We posed the following question across our social media sites: "What is a common range of deferred payment as a percentage of enterprise value (i.e. seller's note or earnout) in the sale of a mid-market business with an enterprise value between $5 - $100 million?"
We seemed to hit a nerve given how many responses we received. Here are some of the ones we thought our readers would enjoy...
Don Wiggins, President at Heritage Capital Group, Inc. Says:"These are two distinct issues. First, the seller note. We handle transactions from $5 to $100 million in enterprise value. All of our sales transactions are to strategic buyers or private equity groups, never individuals. In this space, we rarely see pure seller notes to finance the transaction. Occasionally, we do see an earnout that takes the form of a note and payment will be based on performance milestones. But this is really an earnout.
"The second issue is the case of a true traditional earnout, which is not usually tied to a note. When this occurs, either as a note or traditional earnout, we typically see upfront payments in the 60-75% range of total consideration range. The remainder of the consideration can be received through the earnout. There is usually a limit on what can be earned additionally this way, but sometimes it's unlimited."
Tyler Spring, Managing Partner at Roshi Consulting Says:"In general, earnouts and deferred payments are two different tools to ensure performance. Earnouts can be extended terms and a significant percentage of the firm's enterprise value. Generally used as an incentivized structure for management and the board to meet/exceed forecasts.
"In contrast, deferred payments are in place as a hold back because the business is more mature, and an investor has ability to swap key players if need be. Range depends on maturity of company, pipeline and backlog, but standard percentages would range between 15-25%."
David Romera Martin, Senior Manager at Accuracy - Corporate Finance Advisory Says:"From my point of view, there is no 'right' answer to your question. The answer is just that earnouts are a matter to be negotiated between the parties in a transaction.
"I recently was involved in a transaction between two big chemical companies in relation to an asset deal (a chemical plant located in Northern Europe). I led the buy-side due diligence of the target, although I was much more involved than just the financial due diligence, since there was no M&A advisor for neither the sellers nor for the buyers. Therefore, I was even involved in the analysis of the SPA.
"My client's lawyer prepared a first draft of the document and circulated it. They had included an earnout clause which established that 20% of the price would be paid in two years time from the closing. It was funny to see how my client quickly discarded presenting this clause to the sellers. This was obviously because they had the feeling that they were not in a position to suggest this kind of clause or payment scheme.
"I believe an earnout is a way to cover from some type of breach or non-fulfillment. Therefore, the earnout is a great tool to be used as a guarantee.
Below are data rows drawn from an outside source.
(* ===== verification/SlotState.v ===== *)
(** * The state of a slot and what it is given

    The members of [BallotProtocol], [NominationProtocol] and [Slot]
    ([src/src/scp/*.h]) as records, the driver that SCP calls back
    ([SCPDriver.h]) and the local node it works for.

    The driver is code outside this component: its answers are the functions of
    [SCPDriver], which may be different at every call of the slot, and what it is
    told is the list of [DriverEvent]s the slot has produced.  Its default timeout
    is [computeTimeout]. *)

From Stdlib Require Import ZArith Lia String.
From stdpp Require Import base tactics gmap option list.
From S2P Require Import Prelude ScpTypes LocalNode.

Open Scope Z_scope.

Inductive SCPPhase := SCP_PHASE_PREPARE | SCP_PHASE_CONFIRM | SCP_PHASE_EXTERNALIZE.

#[export] Instance SCPPhase_eq_dec : EqDecision SCPPhase.
Proof. solve_decision. Defined.

Definition phase_rank (p : SCPPhase) : Z :=
  match p with SCP_PHASE_PREPARE => 0 | SCP_PHASE_CONFIRM => 1 | SCP_PHASE_EXTERNALIZE => 2 end.

(** What the slot tells the driver. *)
Inductive DriverEvent :=
| emitEnvelope (e : SCPEnvelope)
| valueExternalized (v : Value)
| nominatingValue (v : Value)
| updatedCandidateValue (v : Value)
| startedBallotProtocol (b : SCPBallot)
| acceptedBallotPrepared (b : SCPBallot)
| confirmedBallotPrepared (b : SCPBallot)
| acceptedCommit (b : SCPBallot)
| ballotDidHearFromQuorum (b : SCPBallot)
| setupTimer (timerID : Z) (timeout_ms : Z).

(** What the slot asks the driver. *)
Record SCPDriver := mkDriver {
  getQSet : Hash -> option SCPQuorumSet;
  validateValue : Z -> Value -> ValidationLevel;
  extractValidValue : Z -> Value -> Value;
  combineCandidates : Z -> gset Value -> Value;
  signEnvelope : SCPStatement -> list N;
  verifyEnvelope : SCPEnvelope -> bool;
  computeHashNode : Z -> Value -> bool -> Z -> NodeID -> Z;
  computeValueHash : Z -> Value -> Z -> Value -> Z }.

Record LocalNode := mkLocalNode {
  mNodeID : NodeID;
  mIsValidator : bool;
  mQSet : SCPQuorumSet;
  mQSetHash : Hash }.

(** What a call works with: the driver's answers, the local node, the slot's
    index, whether the build compiles [dbgAssert] away, and the fuel of the
    loop of [advanceSlot]. *)
Record Ctx := mkCtx {
  driver : SCPDriver;
  localNode : LocalNode;
  mSlotIndex : Z;
  NDEBUG : bool;
  bumpFuel : nat }.

Definition MAX_TIMEOUT_SECONDS : Z := 30 * 60.

(** [SCPDriver::computeTimeout], in milliseconds. *)
Definition computeTimeout (roundNumber : Z) : Z :=
  1000 * (if MAX_TIMEOUT_SECONDS <? roundNumber then MAX_TIMEOUT_SECONDS else roundNumber).

Definition NOMINATION_TIMER : Z := 0.
Definition BALLOT_PROTOCOL_TIMER : Z := 1.

(** ** The state

    A [unique_ptr] to a ballot is an [option].  The two [shared_ptr]s to the
    last envelopes are compared as pointers, so they carry the number of the
    allocation that made them ([nextPtr] of the slot counts them). *)

Record BallotProtocol := mkBallotProtocol {
  mHeardFromQuorum : bool;
  mPhase : SCPPhase;
  mCurrentBallot : option SCPBallot;
  mPrepared : option SCPBallot;
  mPreparedPrime : option SCPBallot;
  mHighBallot : option SCPBallot;
  mCommit : option SCPBallot;
  mLatestEnvelopes : gmap NodeID SCPEnvelope;
  mCurrentMessageLevel : Z;
  mLastEnvelope : option (nat * SCPEnvelope);
  mLastEnvelopeEmit : option (nat * SCPEnvelope) }.

Definition set_mHeardFromQuorum (x : bool) (s : BallotProtocol) : BallotProtocol :=
  mkBallotProtocol x (mPhase s) (mCurrentBallot s) (mPrepared s) (mPreparedPrime s) (mHighBallot s) (mCommit s) (mLatestEnvelopes s) (mCurrentMessageLevel s) (mLastEnvelope s) (mLastEnvelopeEmit s).
Definition set_mPhase (x : SCPPhase) (s : BallotProtocol) : BallotProtocol :=
  mkBallotProtocol (mHeardFromQuorum s) x (mCurrentBallot s) (mPrepared s) (mPreparedPrime s) (mHighBallot s) (mCommit s) (mLatestEnvelopes s) (mCurrentMessageLevel s) (mLastEnvelope s) (mLastEnvelopeEmit s).
Definition set_mCurrentBallot (x : option SCPBallot) (s : BallotProtocol) : BallotProtocol :=
  mkBallotProtocol (mHeardFromQuorum s) (mPhase s) x (mPrepared s) (mPreparedPrime s) (mHighBallot s) (mCommit s) (mLatestEnvelopes s) (mCurrentMessageLevel s) (mLastEnvelope s) (mLastEnvelopeEmit s).
Definition set_mPrepared (x : option SCPBallot) (s : BallotProtocol) : BallotProtocol :=
  mkBallotProtocol (mHeardFromQuorum s) (mPhase s) (mCurrentBallot s) x (mPreparedPrime s) (mHighBallot s) (mCommit s) (mLatestEnvelopes s) (mCurrentMessageLevel s) (mLastEnvelope s) (mLastEnvelopeEmit s).
Definition set_mPreparedPrime (x : option SCPBallot) (s : BallotProtocol) : BallotProtocol :=
  mkBallotProtocol (mHeardFromQuorum s) (mPhase s) (mCurrentBallot s) (mPrepared s) x (mHighBallot s) (mCommit s) (mLatestEnvelopes s) (mCurrentMessageLevel s) (mLastEnvelope s) (mLastEnvelopeEmit s).
Definition set_mHighBallot (x : option SCPBallot) (s : BallotProtocol) : BallotProtocol :=
  mkBallotProtocol (mHeardFromQuorum s) (mPhase s) (mCurrentBallot s) (mPrepared s) (mPreparedPrime s) x (mCommit s) (mLatestEnvelopes s) (mCurrentMessageLevel s) (mLastEnvelope s) (mLastEnvelopeEmit s).
Definition set_mCommit (x : option SCPBallot) (s : BallotProtocol) : BallotProtocol :=
  mkBallotProtocol (mHeardFromQuorum s) (mPhase s) (mCurrentBallot s) (mPrepared s) (mPreparedPrime s) (mHighBallot s) x (mLatestEnvelopes s) (mCurrentMessageLevel s) (mLastEnvelope s) (mLastEnvelopeEmit s).
Definition set_mLatestEnvelopes (x : gmap NodeID SCPEnvelope) (s : BallotProtocol) : BallotProtocol :=
  mkBallotProtocol (mHeardFromQuorum s) (mPhase s) (mCurrentBallot s) (mPrepared s) (mPreparedPrime s) (mHighBallot s) (mCommit s) x (mCurrentMessageLevel s) (mLastEnvelope s) (mLastEnvelopeEmit s).
Definition set_mCurrentMessageLevel (x : Z) (s : BallotProtocol) : BallotProtocol :=
  mkBallotProtocol (mHeardFromQuorum s) (mPhase s) (mCurrentBallot s) (mPrepared s) (mPreparedPrime s) (mHighBallot s) (mCommit s) (mLatestEnvelopes s) x (mLastEnvelope s) (mLastEnvelopeEmit s).
Definition set_mLastEnvelope (x : option (nat * SCPEnvelope)) (s : BallotProtocol) : BallotProtocol :=
  mkBallotProtocol (mHeardFromQuorum s) (mPhase s) (mCurrentBallot s) (mPrepared s) (mPreparedPrime s) (mHighBallot s) (mCommit s) (mLatestEnvelopes s) (mCurrentMessageLevel s) x (mLastEnvelopeEmit s).
Definition set_mLastEnvelopeEmit (x : option (nat * SCPEnvelope)) (s : BallotProtocol) : BallotProtocol :=
  mkBallotProtocol (mHeardFromQuorum s) (mPhase s) (mCurrentBallot s) (mPrepared s) (mPreparedPrime s) (mHighBallot s) (mCommit s) (mLatestEnvelopes s) (mCurrentMessageLevel s) (mLastEnvelope s) x.

Record NominationProtocol := mkNominationProtocol {
  mRoundNumber : Z;
  mVotes : gset Value;
  mAccepted : gset Value;
  mCandidates : gset Value;
  mLatestNominations : gmap NodeID SCPEnvelope;
  mLastNomination : option SCPEnvelope;
  mRoundLeaders : gset NodeID;
  mNominationStarted : bool;
  mLatestCompositeCandidate : Value;
  mPreviousValue : Value }.

Definition set_mRoundNumber (x : Z) (s : NominationProtocol) : NominationProtocol :=
  mkNominationProtocol x (mVotes s) (mAccepted s) (mCandidates s) (mLatestNominations s) (mLastNomination s) (mRoundLeaders s) (mNominationStarted s) (mLatestCompositeCandidate s) (mPreviousValue s).
Definition set_mVotes (x : gset Value) (s : NominationProtocol) : NominationProtocol :=
  mkNominationProtocol (mRoundNumber s) x (mAccepted s) (mCandidates s) (mLatestNominations s) (mLastNomination s) (mRoundLeaders s) (mNominationStarted s) (mLatestCompositeCandidate s) (mPreviousValue s).
Definition set_mAccepted (x : gset Value) (s : NominationProtocol) : NominationProtocol :=
  mkNominationProtocol (mRoundNumber s) (mVotes s) x (mCandidates s) (mLatestNominations s) (mLastNomination s) (mRoundLeaders s) (mNominationStarted s) (mLatestCompositeCandidate s) (mPreviousValue s).
Definition set_mCandidates (x : gset Value) (s : NominationProtocol) : NominationProtocol :=
  mkNominationProtocol (mRoundNumber s) (mVotes s) (mAccepted s) x (mLatestNominations s) (mLastNomination s) (mRoundLeaders s) (mNominationStarted s) (mLatestCompositeCandidate s) (mPreviousValue s).
Definition set_mLatestNominations (x : gmap NodeID SCPEnvelope) (s : NominationProtocol) : NominationProtocol :=
  mkNominationProtocol (mRoundNumber s) (mVotes s) (mAccepted s) (mCandidates s) x (mLastNomination s) (mRoundLeaders s) (mNominationStarted s) (mLatestCompositeCandidate s) (mPreviousValue s).
Definition set_mLastNomination (x : option SCPEnvelope) (s : NominationProtocol) : NominationProtocol :=
  mkNominationProtocol (mRoundNumber s) (mVotes s) (mAccepted s) (mCandidates s) (mLatestNominations s) x (mRoundLeaders s) (mNominationStarted s) (mLatestCompositeCandidate s) (mPreviousValue s).
Definition set_mRoundLeaders (x : gset NodeID) (s : NominationProtocol) : NominationProtocol :=
  mkNominationProtocol (mRoundNumber s) (mVotes s) (mAccepted s) (mCandidates s) (mLatestNominations s) (mLastNomination s) x (mNominationStarted s) (mLatestCompositeCandidate s) (mPreviousValue s).
Definition set_mNominationStarted (x : bool) (s : NominationProtocol) : NominationProtocol :=
  mkNominationProtocol (mRoundNumber s) (mVotes s) (mAccepted s) (mCandidates s) (mLatestNominations s) (mLastNomination s) (mRoundLeaders s) x (mLatestCompositeCandidate s) (mPreviousValue s).
Definition set_mLatestCompositeCandidate (x : Value) (s : NominationProtocol) : NominationProtocol :=
  mkNominationProtocol (mRoundNumber s) (mVotes s) (mAccepted s) (mCandidates s) (mLatestNominations s) (mLastNomination s) (mRoundLeaders s) (mNominationStarted s) x (mPreviousValue s).
Definition set_mPreviousValue (x : Value) (s : NominationProtocol) : NominationProtocol :=
  mkNominationProtocol (mRoundNumber s) (mVotes s) (mAccepted s) (mCandidates s) (mLatestNominations s) (mLastNomination s) (mRoundLeaders s) (mNominationStarted s) (mLatestCompositeCandidate s) x.

(** [events] grows at its end. *)
Record SlotState := mkSlotState {
  ballotProtocol : BallotProtocol;
  nominationProtocol : NominationProtocol;
  mStatementsHistory : list (SCPStatement * bool);
  mFullyValidated : bool;
  nextPtr : nat;
  events : list DriverEvent }.

Definition set_ballotProtocol (x : BallotProtocol) (s : SlotState) : SlotState :=
  mkSlotState x (nominationProtocol s) (mStatementsHistory s) (mFullyValidated s) (nextPtr s) (events s).
Definition set_nominationProtocol (x : NominationProtocol) (s : SlotState) : SlotState :=
  mkSlotState (ballotProtocol s) x (mStatementsHistory s) (mFullyValidated s) (nextPtr s) (events s).
Definition set_mStatementsHistory (x : list (SCPStatement * bool)) (s : SlotState) : SlotState :=
  mkSlotState (ballotProtocol s) (nominationProtocol s) x (mFullyValidated s) (nextPtr s) (events s).
Definition set_mFullyValidated (x : bool) (s : SlotState) : SlotState :=
  mkSlotState (ballotProtocol s) (nominationProtocol s) (mStatementsHistory s) x (nextPtr s) (events s).
Definition set_nextPtr (x : nat) (s : SlotState) : SlotState :=
  mkSlotState (ballotProtocol s) (nominationProtocol s) (mStatementsHistory s) (mFullyValidated s) x (events s).
Definition set_events (x : list DriverEvent) (s : SlotState) : SlotState :=
  mkSlotState (ballotProtocol s) (nominationProtocol s) (mStatementsHistory s) (mFullyValidated s) (nextPtr s) x.

(** The constructors. *)
Definition initBallotProtocol : BallotProtocol :=
  mkBallotProtocol true SCP_PHASE_PREPARE None None None None None ∅ 0 None None.

Definition initNominationProtocol : NominationProtocol :=
  mkNominationProtocol 0 ∅ ∅ ∅ ∅ None ∅ false [] [].

Definition initSlot (c : Ctx) : SlotState :=
  mkSlotState initBallotProtocol initNominationProtocol [] (mIsValidator (localNode c)) 0 [].

(** ** Effects of a slot *)

Definition getB : M SlotState BallotProtocol := fun s => Ret (ballotProtocol s) s.
Definition getN : M SlotState NominationProtocol := fun s => Ret (nominationProtocol s) s.
Definition modifyB (f : BallotProtocol -> BallotProtocol) : M SlotState () :=
  modify (fun s => set_ballotProtocol (f (ballotProtocol s)) s).
Definition modifyN (f : NominationProtocol -> NominationProtocol) : M SlotState () :=
  modify (fun s => set_nominationProtocol (f (nominationProtocol s)) s).
Definition tell (e : DriverEvent) : M SlotState () :=
  modify (fun s => set_events (events s ++ [e]) s).

(** [dbgAssert]: nothing in a release build; in a debug build the expression is
    evaluated and the program aborts when it is false. *)
Definition dbgAssert (c : Ctx) (e : M SlotState bool) : M SlotState () :=
  if NDEBUG c then mret () else b ← e; if (b : bool) then mret () else throw DbgAbort.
If you are a buyer facing a transaction and you have a specific concern about something (with an economic implication), then this is a good issue to try to cover with the earnout.
"For example, if the business plan includes a specific project and part of the projected revenues are based on the execution of this project, you could try to link the payment of part of the transaction price to the correct execution of that project (for instance, the investment in a new machine which would allow you to produce new products, an expansion plan into new territories, etc.).
"In the end, the amount of the earnout is not the only issue to be negotiated between the parties, but also the time frame of the payments and how these are linked to actual concerns of the buyer about the transaction."
What Divestopedia Says:Ideally, all deals would be completed in cash, but that type of Utopian world does not exist in the M&A world. The reality is that both buyers and sellers face transaction risks that they are trying to mitigate (and transfer to each other) at all times. This is where deferred payments come into play. As a seller, you need to remember that the only form of consideration that carries no risk is cash. Any other instrument that pays you out in the future, or has some form of contingency attached to it, carries risk that you should consider and manage.
If you are looking at a seller note, then you should consider the interest rate (remember, this note is likely to be unsecured) and the repayment terms. If you are considering an earnout, you need to consider if you can actually achieve the milestones and what type of support (i.e. capital expenditures) you will need from the buyer. These considerations need to be written into the earnout language to make sure you are protected.